The healthcare worker, who has not been identified, has not experienced any
Ebola-like symptoms, hospital officials told KETV.com.
"They will administer the test and within 24 hours they will have a result," Nebraska Medicine spokesman Taylor Wilson told the television station. "The crew is ready. We've learned from things in the past that you want to get people treatment as soon as possible, so everyone's being careful as possible, taking every precaution."
The healthcare worker arrived at Omaha's Eppley Airfield about 2 p.m. Sunday and was taken to the Nebraska Medical Center where the worker remains under observation.
"This patient will be under observation in the same room used for treatment of the first three patients and will be carefully monitored to see if Ebola disease develops," Dr.
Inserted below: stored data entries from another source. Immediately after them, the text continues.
(* ===== verification/JsString.v ===== *)
(** * JsString: strings of the program, as sequences of UTF-16 code units

    A JavaScript string is a finite sequence of 16-bit code units; [length],
    [substring] and [trim] count and test code units, not characters.  The
    model is [list N].  [utf16] reads a literal of the source file (UTF-8
    text) into its code units, so that the literals of src/src/index.ts can
    be written here the way the source writes them.

    The operations are the String methods the source calls: [trim] (the
    configuration and the context filter), [substring0] for
    [substring(0, n)] (the previews), [join] ([Array.prototype.join] on
    strings), and [dec], the decimal form of a non-negative integer (array
    indices and HTTP status codes in template literals). *)

From Stdlib Require Import Ascii String DecimalN DecimalFacts.
From S2P Require Import Prelude.

Abbreviation jstring := (list N) (only parsing).

(** ** Literals *)

(** The UTF-16 encoding of a code point: one unit, or a surrogate pair. *)
Definition utf16_of_code_point (cp : N) : jstring :=
  if (cp <? 65536)%N then [cp]
  else
    let c := (cp - 65536)%N in
    [(55296 + N.shiftr c 10)%N; (56320 + N.land c 1023)%N].

(** The payload bits of a UTF-8 continuation byte. *)
Definition cont (a : ascii) : N := N.land (N_of_ascii a) 63.

(** [utf16 s]: the code units of the literal whose UTF-8 text is [s].  A
    truncated sequence gives U+FFFD; the literals of the source have none. *)
Fixpoint utf16 (s : string) : jstring :=
  match s with
  | EmptyString => []
  | String a s1 =>
    let b := N_of_ascii a in
    if (b <? 128)%N then b :: utf16 s1
    else
      match s1 with
      | EmptyString => [65533%N]
      | String a1 s2 =>
        if (b <? 224)%N then
          utf16_of_code_point (N.shiftl (N.land b 31) 6 + cont a1) ++ utf16 s2
        else
          match s2 with
          | EmptyString => [65533%N]
          | String a2 s3 =>
            if (b <? 240)%N then
              utf16_of_code_point
                (N.shiftl (N.land b 15) 12 + N.shiftl (cont a1) 6 + cont a2)
              ++ utf16 s3
            else
              match s3 with
              | EmptyString => [65533%N]
              | String a3 s4 =>
                utf16_of_code_point
                  (N.shiftl (N.land b 7) 18 + N.shiftl (cont a1) 12
                   + N.shiftl (cont a2) 6 + cont a3)
                ++ utf16 s4
              end
          end
      end
  end.

(** The line feed, [\n] in a literal of the source. *)
Definition nl : jstring := [10%N].

(** ** trim *)

(** WhiteSpace and LineTerminator of ECMAScript: what [trim] strips. *)
Definition is_white_space (c : N) : bool :=
  bool_decide (c ∈ [9; 10; 11; 12; 13; 32; 160; 5760; 8232; 8233; 8239;
                    8287; 12288; 65279]%N)
  || ((8192 <=? c)%N && (c <=? 8202)%N).

Fixpoint trim_start (s : jstring) : jstring :=
  match s with
  | [] => []
  | c :: s' => if is_white_space c then trim_start s' else s
  end.

Definition trim_end (s : jstring) : jstring :=
  reverse (trim_start (reverse s)).

(** [s.trim()] *)
Definition trim (s : jstring) : jstring := trim_end (trim_start s).

(** A string with a code unit that is not white space. *)
Definition blank (s : jstring) : bool := forallb is_white_space s.

(** ** substring, join *)

(** [s.substring(0, n)]: the first [n] code units, all of [s] when it is
    shorter. *)
Definition substring0 (n : nat) (s : jstring) : jstring := take n s.

(** [l.join(sep)] on an array of strings. *)
Fixpoint join (sep : jstring) (l : list jstring) : jstring :=
  match l with
  | [] => []
  | [x] => x
  | x :: l' => x ++ sep ++ join sep l'
  end.

(** ** Decimal numerals *)

Fixpoint uint_digits (d : Decimal.uint) : jstring :=
  match d with
  | Decimal.Nil => []
  | Decimal.D0 d => 48%N :: uint_digits d
  | Decimal.D1 d => 49%N :: uint_digits d
  | Decimal.D2 d => 50%N :: uint_digits d
  | Decimal.D3 d => 51%N :: uint_digits d
  | Decimal.D4 d => 52%N :: uint_digits d
  | Decimal.D5 d => 53%N :: uint_digits d
  | Decimal.D6 d => 54%N :: uint_digits d
  | Decimal.D7 d => 55%N :: uint_digits d
  | Decimal.D8 d => 56%N :: uint_digits d
  | Decimal.D9 d => 57%N :: uint_digits d
  end.

(** The decimal numeral of [n], as a template literal prints an integer. *)
Definition dec_N (n : N) : jstring := uint_digits (N.to_uint n).

Definition dec (n : nat) : jstring := dec_N (N.of_nat n).

(** A decimal digit, as a code unit. *)
Definition is_digit (c : N) : bool := (48 <=? c)%N && (c <=? 57)%N.

(** * Lemmas *)

(** ** Literals *)

Example utf16_ascii : utf16 "Document " = [68; 111; 99; 117; 109; 101; 110; 116; 32]%N.
Proof. reflexivity. Qed.

(** The bullet of the index report is one code unit, U+2022. *)
Example utf16_bullet : utf16 "•" = [8226%N].
Proof. reflexivity. Qed.

(** A character outside the basic plane is a surrogate pair. *)
Example utf16_astral : utf16 "🔍" = [55357; 56589]%N.
Proof. reflexivity. Qed.

(** ** trim *)

Lemma trim_start_suffix s : trim_start s `suffix_of` s.
Proof.
  induction s as [|c s IH]; simpl; [done|].
  destruct (is_white_space c); [by apply suffix_cons_r|done].
Qed.

Lemma trim_start_length s : length (trim_start s) <= length s.
Proof. apply suffix_length, trim_start_suffix. Qed.

(** [trim_start] gives the empty string exactly on blank strings. *)
Lemma trim_start_nil s : trim_start s = [] <-> blank s = true.
Proof.
  unfold blank. induction s as [|c s IH]; simpl; [done|].
  destruct (is_white_space c); simpl; [done|]. split; discriminate.
Qed.

(** What [trim_start] returns does not start with white space. *)
Lemma trim_start_head s c s' :
  trim_start s = c :: s' -> is_white_space c = false.
Proof.
  induction s as [|d s IH]; simpl; [done|].
  destruct (is_white_space d) eqn:E; [done|]. by intros [= -> _].
Qed.

(** A string that does not start with white space is left alone. *)
Lemma trim_start_id c s : is_white_space c = false -> trim_start (c :: s) = c :: s.
Proof. simpl. by intros ->. Qed.

Lemma trim_start_idemp s : trim_start (trim_start s) = trim_start s.
Proof.
  destruct (trim_start s) as [|c s'] eqn:E; [done|].
  apply trim_start_id. eapply trim_start_head, E.
Qed.

Lemma blank_app s t : blank (s ++ t) = blank s && blank t.
Proof. unfold blank. apply forallb_app. Qed.

Lemma blank_reverse s : blank (reverse s) = blank s.
Proof.
  induction s as [|c s IH]; [done|].
  rewrite reverse_cons, blank_app, IH. simpl. rewrite andb_true_r. apply andb_comm.
Qed.

Lemma blank_suffix s t : s `suffix_of` t -> blank t = true -> blank s = true.
Proof. intros [k ->]. rewrite blank_app. by intros [_ ?]%andb_true_iff. Qed.

Lemma trim_end_nil s : trim_end s = [] <-> blank s = true.
Proof.
  unfold trim_end. rewrite <- (blank_reverse s), <- trim_start_nil.
  split; [|by intros ->].
  intros H. apply (f_equal reverse) in H. by rewrite reverse_involutive in H.
Qed.

(** [trim_start] only removes white space: the rest is blank iff the whole is. *)
Lemma blank_trim_start s : blank (trim_start s) = blank s.
Proof.
  unfold blank. induction s as [|c s IH]; simpl; [done|].
  destruct (is_white_space c) eqn:E; simpl; [done|]. by rewrite E.
Qed.

(** The test of the context filter, [text.trim()] read as a condition: the
    trimmed string is empty exactly when the string is blank. *)
Lemma trim_nil s : trim s = [] <-> blank s = true.
Proof. unfold trim. by rewrite trim_end_nil, blank_trim_start. Qed.

Lemma trim_end_prefix s : trim_end s `prefix_of` s.
Proof.
  unfold trim_end. destruct (trim_start_suffix (reverse s)) as [k Hk].
  exists (reverse k). apply (f_equal reverse) in Hk.
  by rewrite reverse_involutive, reverse_app in Hk.
Qed.

Lemma trim_length s : length (trim s) <= length s.
Proof.
  unfold trim. etrans; [apply prefix_length, trim_end_prefix|].
  apply trim_start_length.
Qed.

(** ** substring and join *)

Lemma substring0_length n s : length (substring0 n s) = n `min` length s.
Proof. apply length_take. Qed.

Lemma substring0_short n s : length s <= n -> substring0 n s = s.
Proof. apply take_ge. Qed.

Lemma substring0_idemp n s : substring0 n (substring0 n s) = substring0 n s.
Proof. unfold substring0. by rewrite take_take, Nat.min_id. Qed.

Lemma join_singleton sep x : join sep [x] = x.
Proof. done. Qed.

Lemma join_cons sep x y l : join sep (x :: y :: l) = x ++ sep ++ join sep (y :: l).
Proof. done. Qed.

(** The length of a joined array: the parts and one separator between
    neighbours. *)
Lemma join_length sep l :
  length (join sep l) = sum_list (length <$> l) + length sep * pred (length l).
Proof.
  induction l as [|x [|y l] IH]; [simpl; lia..|].
  rewrite join_cons, !length_app, IH. simpl. lia.
Qed.

(** ** Decimal numerals *)

Lemma uint_digits_inj d1 d2 : uint_digits d1 = uint_digits d2 -> d1 = d2.
Proof.
  revert d2. induction d1; intros []; simpl; intros [=]; f_equal; auto.
Qed.

(** Distinct numbers print differently. *)
Lemma dec_N_inj n m : dec_N n = dec_N m -> n = m.
Proof. intros H%uint_digits_inj. by apply DecimalN.Unsigned.to_uint_inj. Qed.

Lemma dec_inj n m : dec n = dec m -> n = m.
Proof. intros H%dec_N_inj. lia. Qed.

(** A numeral has at least one digit. *)
Lemma dec_N_nonempty n : dec_N n <> [].
Proof.
  unfold dec_N. pose proof (DecimalFacts.unorm_nonnil (N.to_uint n)) as H.
  rewrite <- DecimalN.Unsigned.to_of, DecimalN.Unsigned.of_to in H.
  by destruct (N.to_uint n).
Qed.

Lemma dec_nonempty n : dec n <> [].
Proof. apply dec_N_nonempty. Qed.

Lemma uint_digits_all d : forallb is_digit (uint_digits d) = true.
Proof. induction d; simpl; auto. Qed.

(** A numeral consists of digits only. *)
Lemma dec_N_digits n : forallb is_digit (dec_N n) = true.
Proof. apply uint_digits_all. Qed.

Example dec_examples : dec 0 = utf16 "0" /\ dec 3 = utf16 "3" /\ dec 150 = utf16 "150".
Proof. by vm_compute. Qed.

#[export] Hint Resolve trim_length trim_start_length : js.
#[export] Hint Rewrite substring0_length join_singleton : js_simpl.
Phil Smith, medical director of the biocontainment unit at Nebraska Medicine, said in a press release.
The healthcare worker will be under observation for the recommended 21-day monitoring period.
"Even though the patient hasn't had a positive test for Ebola, all of our team members are taking the same precautions that were taken with the first three patients who
did have Ebola," Wilson told The Washington Post, referring to Dr. Richard Sacra, NBC cameraman Ashoka Mukpo, and Dr. Martin Salia.
Salia died at Nebraska Medical Center after less than two days of treatment, The Post noted.
Nearly 8,000 people died from Ebola in 2014, most of them in Liberia, Guinea, and Sierra Leon,
according to statistics from the Centers for Disease Control and Prevention. Only 15 Ebola deaths occurred outside of West Africa last year.